*The data*.
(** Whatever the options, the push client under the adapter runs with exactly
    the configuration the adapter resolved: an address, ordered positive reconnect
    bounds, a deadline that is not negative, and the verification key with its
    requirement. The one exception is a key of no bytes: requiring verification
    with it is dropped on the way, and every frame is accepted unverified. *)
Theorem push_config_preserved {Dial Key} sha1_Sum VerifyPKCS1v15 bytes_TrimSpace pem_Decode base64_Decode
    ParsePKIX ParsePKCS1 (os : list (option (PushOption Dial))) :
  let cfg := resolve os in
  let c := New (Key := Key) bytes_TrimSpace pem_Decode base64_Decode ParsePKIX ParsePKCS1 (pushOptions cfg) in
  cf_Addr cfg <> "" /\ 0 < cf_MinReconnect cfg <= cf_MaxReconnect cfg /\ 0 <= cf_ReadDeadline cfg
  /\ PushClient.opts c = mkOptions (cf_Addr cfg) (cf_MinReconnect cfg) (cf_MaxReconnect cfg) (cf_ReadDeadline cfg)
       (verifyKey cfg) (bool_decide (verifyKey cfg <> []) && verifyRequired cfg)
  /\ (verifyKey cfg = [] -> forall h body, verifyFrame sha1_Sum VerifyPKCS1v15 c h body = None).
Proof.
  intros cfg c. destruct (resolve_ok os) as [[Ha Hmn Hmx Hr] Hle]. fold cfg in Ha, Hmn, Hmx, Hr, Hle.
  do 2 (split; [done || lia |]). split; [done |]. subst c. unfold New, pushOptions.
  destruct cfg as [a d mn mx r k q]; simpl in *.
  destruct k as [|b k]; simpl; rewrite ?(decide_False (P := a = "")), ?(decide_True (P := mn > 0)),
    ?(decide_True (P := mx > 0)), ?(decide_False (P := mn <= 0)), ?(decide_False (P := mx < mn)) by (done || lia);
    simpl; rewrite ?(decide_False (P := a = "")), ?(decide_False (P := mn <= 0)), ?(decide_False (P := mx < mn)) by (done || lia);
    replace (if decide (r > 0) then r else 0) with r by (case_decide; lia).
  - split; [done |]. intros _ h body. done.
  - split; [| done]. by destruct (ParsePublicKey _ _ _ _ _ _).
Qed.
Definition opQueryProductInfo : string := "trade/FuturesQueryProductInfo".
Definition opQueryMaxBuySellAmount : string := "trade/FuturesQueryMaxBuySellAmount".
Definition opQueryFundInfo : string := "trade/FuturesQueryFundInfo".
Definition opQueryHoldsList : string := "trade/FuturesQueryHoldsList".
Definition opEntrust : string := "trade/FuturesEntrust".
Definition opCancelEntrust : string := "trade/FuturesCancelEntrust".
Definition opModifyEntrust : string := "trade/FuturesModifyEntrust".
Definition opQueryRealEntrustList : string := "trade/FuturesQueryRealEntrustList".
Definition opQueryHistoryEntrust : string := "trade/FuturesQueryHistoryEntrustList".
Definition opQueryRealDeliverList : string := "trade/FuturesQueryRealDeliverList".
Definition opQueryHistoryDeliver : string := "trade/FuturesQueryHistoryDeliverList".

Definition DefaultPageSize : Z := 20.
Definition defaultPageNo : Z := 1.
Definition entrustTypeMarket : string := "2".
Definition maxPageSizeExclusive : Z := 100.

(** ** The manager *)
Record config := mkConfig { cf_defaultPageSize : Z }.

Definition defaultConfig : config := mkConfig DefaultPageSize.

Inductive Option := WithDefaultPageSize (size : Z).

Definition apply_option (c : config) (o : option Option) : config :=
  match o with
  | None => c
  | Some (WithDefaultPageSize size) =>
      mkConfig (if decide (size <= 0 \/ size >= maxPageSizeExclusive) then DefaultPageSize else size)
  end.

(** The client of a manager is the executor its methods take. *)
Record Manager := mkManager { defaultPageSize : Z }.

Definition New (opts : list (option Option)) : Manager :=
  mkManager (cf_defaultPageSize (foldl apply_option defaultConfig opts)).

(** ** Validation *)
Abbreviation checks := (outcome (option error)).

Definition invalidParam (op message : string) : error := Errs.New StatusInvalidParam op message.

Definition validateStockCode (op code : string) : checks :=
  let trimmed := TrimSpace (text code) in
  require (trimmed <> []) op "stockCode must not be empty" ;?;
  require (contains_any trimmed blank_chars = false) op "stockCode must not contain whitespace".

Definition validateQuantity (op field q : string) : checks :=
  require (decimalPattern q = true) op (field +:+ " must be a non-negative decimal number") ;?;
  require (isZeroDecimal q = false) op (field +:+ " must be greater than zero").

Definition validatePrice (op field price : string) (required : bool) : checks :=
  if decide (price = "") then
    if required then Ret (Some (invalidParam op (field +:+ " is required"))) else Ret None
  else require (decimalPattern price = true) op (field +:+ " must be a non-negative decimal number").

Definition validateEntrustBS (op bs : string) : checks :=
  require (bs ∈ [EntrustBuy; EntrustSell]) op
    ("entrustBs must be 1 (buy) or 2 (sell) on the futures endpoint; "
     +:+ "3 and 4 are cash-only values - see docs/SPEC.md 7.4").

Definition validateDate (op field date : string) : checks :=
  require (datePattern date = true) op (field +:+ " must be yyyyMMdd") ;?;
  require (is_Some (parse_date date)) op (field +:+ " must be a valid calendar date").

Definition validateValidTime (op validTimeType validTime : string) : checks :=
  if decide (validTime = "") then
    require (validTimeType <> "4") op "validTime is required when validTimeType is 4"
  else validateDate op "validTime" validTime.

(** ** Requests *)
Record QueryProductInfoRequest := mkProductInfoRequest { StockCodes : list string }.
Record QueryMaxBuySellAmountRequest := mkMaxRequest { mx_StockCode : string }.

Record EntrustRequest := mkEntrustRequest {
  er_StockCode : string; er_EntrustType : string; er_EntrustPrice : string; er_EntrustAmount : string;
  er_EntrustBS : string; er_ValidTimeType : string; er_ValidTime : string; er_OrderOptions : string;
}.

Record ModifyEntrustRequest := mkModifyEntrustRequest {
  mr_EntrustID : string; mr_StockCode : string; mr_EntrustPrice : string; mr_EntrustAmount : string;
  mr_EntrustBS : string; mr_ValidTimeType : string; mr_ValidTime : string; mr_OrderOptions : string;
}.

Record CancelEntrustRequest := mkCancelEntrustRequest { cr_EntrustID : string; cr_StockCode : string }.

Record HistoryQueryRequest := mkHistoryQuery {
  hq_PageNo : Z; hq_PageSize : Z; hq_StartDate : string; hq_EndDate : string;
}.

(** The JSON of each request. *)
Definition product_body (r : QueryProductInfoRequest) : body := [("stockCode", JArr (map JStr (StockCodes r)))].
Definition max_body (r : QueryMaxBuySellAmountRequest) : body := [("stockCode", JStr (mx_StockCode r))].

*Directions*.
Given the records above, reproduce precisely and only the lines between the line holding "Definition validatePrice (op" and the line holding "else require (decimalPattern", inclusive.

*Answer space*.
Definition validatePrice (op field price : string) (required : bool) : checks :=
  if decide (price = "") then
    if required then Ret (Some (invalidParam op (field +:+ " is required"))) else Ret None
  else require (decimalPattern price = true) op (field +:+ " must be a non-negative decimal number").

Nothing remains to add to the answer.